Best of the Week — First Winner

Years in the making, AP’s ‘AWOL Weapons’ investigation prompts immediate Pentagon reaction

Ten years ago, Kristin M. Hall noticed several cases in which U.S. troops stole military guns and sold them to the public. Hall, a military beat reporter at the time, then fired off the first of many Freedom of Information Act requests. The Army, however, refused to release any records and the story could easily have ended there, with Hall moving on to become a Nashville-based entertainment video journalist focused on country music.
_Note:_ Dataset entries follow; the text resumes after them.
(** What is sent after the rest of the chain has finished. *)
Lemma New_final_sent :
  sent (New_final config next c w).2 =
  match (rest_of_chain next c w).1.1 with
  | Panics v =>
      sent (deliver (request_hub w) (PRecovered v)
              (log (CallRecover (request_hub w) v) (rest_of_chain next c w).2)).2
  | Returns (Some e) =>
      if bool_decide (500 ≤ status_code e) then
        sent (deliver (request_hub w) (PException e)
                (log (CallCaptureException (request_hub w) e)
                   (rest_of_chain next c w).2)).2
      else sent (rest_of_chain next c w).2
  | Returns None => sent (rest_of_chain next c w).2
  end.
Proof.
  unfold New_final.
  destruct (rest_of_chain next c w) as [[[[e|]|v] c'] w']; cbn [fst snd].
  - case_bool_decide.
    + by apply New_exit_5xx.
    + apply New_exit_quiet. unfold capture_calls.
      by rewrite bool_decide_eq_false_2.
  - by apply New_exit_quiet.
  - unfold New_recover, Hub_Recover. destruct (deliver _ _ _) as [id w''].
    by destruct (Repanic _), (WaitForDelivery _).
Qed.

Lemma deliver_sent_app (h : HubPtr) (p : Payload) (k : SdkCall) (w0 : World) :
  ∃ l, sent (deliver h p (log k w0)).2 = sent w0 ++ l.
Proof.
  destruct (deliver_sent_cases h p (log k w0)) as [Hs|(ev & Hs & _)];
    rewrite Hs; cbn [sent log]; [exists []|exists [ev]]; by rewrite ?app_nil_r.
Qed.

(** The observation cuts the log, and the list of events, at the right
    places. *)
Lemma observe_sound :
  calls (New_entry c w).2 = calls w ++ run_entry_calls (observe config next c w) ∧
  calls (New config next c w).2 =
    calls (rest_of_chain next c w).2 ++ run_exit_calls (observe config next c w) ∧
  sent (New_entry c w).2 = sent w ∧
  sent (New config next c w).2 =
    sent (rest_of_chain next c w).2 ++ run_exit_sent (observe config next c w).
Proof.
  rewrite run_exit_calls_eq, New_eq, New_final_calls.
  rewrite observe_eq. cbn [run_entry_calls run_exit_sent run_result run_ctx_at_exit].
  destruct (New_entry_calls c w) as (l & Hl & _).
  rewrite Hl, drop_app_length.
  repeat split; [apply New_entry_sent|].
  rewrite New_final_sent.
  destruct ((rest_of_chain next c w).1.1) as [[e|]|v].
  - case_bool_decide.
    + destruct (deliver_sent_app (request_hub w) (PException e)
                  (CallCaptureException (request_hub w) e)
                  (rest_of_chain next c w).2) as [l' ->].
      by rewrite drop_app_length.
    + by rewrite drop_all, app_nil_r.
  - by rewrite drop_all, app_nil_r.
  - destruct (deliver_sent_app (request_hub w) (PRecovered v)
                (CallRecover (request_hub w) v)
                (rest_of_chain next c w).2) as [l' ->].
    by rewrite drop_app_length.
Qed.
End request.

Lemma run_outcome_New `{External} (config : list MiddlewareConfig) (next : Handler)
    (c : Ctx) (w : World) :
  run_outcome (observe config next c w) = (New config next c w).1.1.
Proof. rewrite New_eq. by rewrite observe_eq. Qed.

(** The status is read off the error value itself: a wrapped
    [*fiber.Error] counts as 500. *)
Lemma status_code_examples :
  status_code (FiberError 404 "Not Found") = 404 ∧
  status_code (FiberError 503 "Service Unavailable") = 503 ∧
  status_code (ErrorString "boom") = 500 ∧
  status_code (WrapError "lookup: Not Found" (FiberError 404 "Not Found")) = 500.
Proof. by repeat split. Qed.

Lemma capture_calls_below_500 (hub : HubPtr) (e : GoError) (c : Ctx) :
  status_code e < 500 → capture_calls hub (Some e) c = [].
Proof.
  intros Hlt. unfold capture_calls. rewrite bool_decide_eq_false_2; [done|lia].
Qed.

Lemma flush_calls_no_capture (cfg : MiddlewareConfig) (hub : HubPtr) :
  Forall (λ k, is_capture k = false) (flush_calls cfg hub).
Proof. unfold flush_calls. destruct (WaitForDelivery cfg); repeat constructor. Qed.

Lemma entry_calls_no_capture `{External} (config : list MiddlewareConfig)
    (next : Handler) (c : Ctx) (w : World) :
  Forall (λ k, is_capture k = false) (run_entry_calls (observe config next c w)).
Proof.
  eapply Forall_impl; [apply run_entry_calls_quiet|]. by intros k [? _].
Qed.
Yet, she kept at it.

Last week, Hall’s decade-long journey — and the work of a host of others on the global investigations, data and immersive storytelling teams — paid off in “AWOL Weapons,” a multilayered, visually rich project revealing that at least 1,900 military weapons — from handguns to rocket launchers — had been either lost or stolen during the 2010s, with some used in street violence in America.

Two days after publication, the Pentagon’s top general and the Army each said they would seek systematic fixes for the missing weapon problem, and through a spokesman, the chairman of the Joint Chiefs of Staff called AP’s investigation “another example of the free press shining a light on the important subjects we need to get right.”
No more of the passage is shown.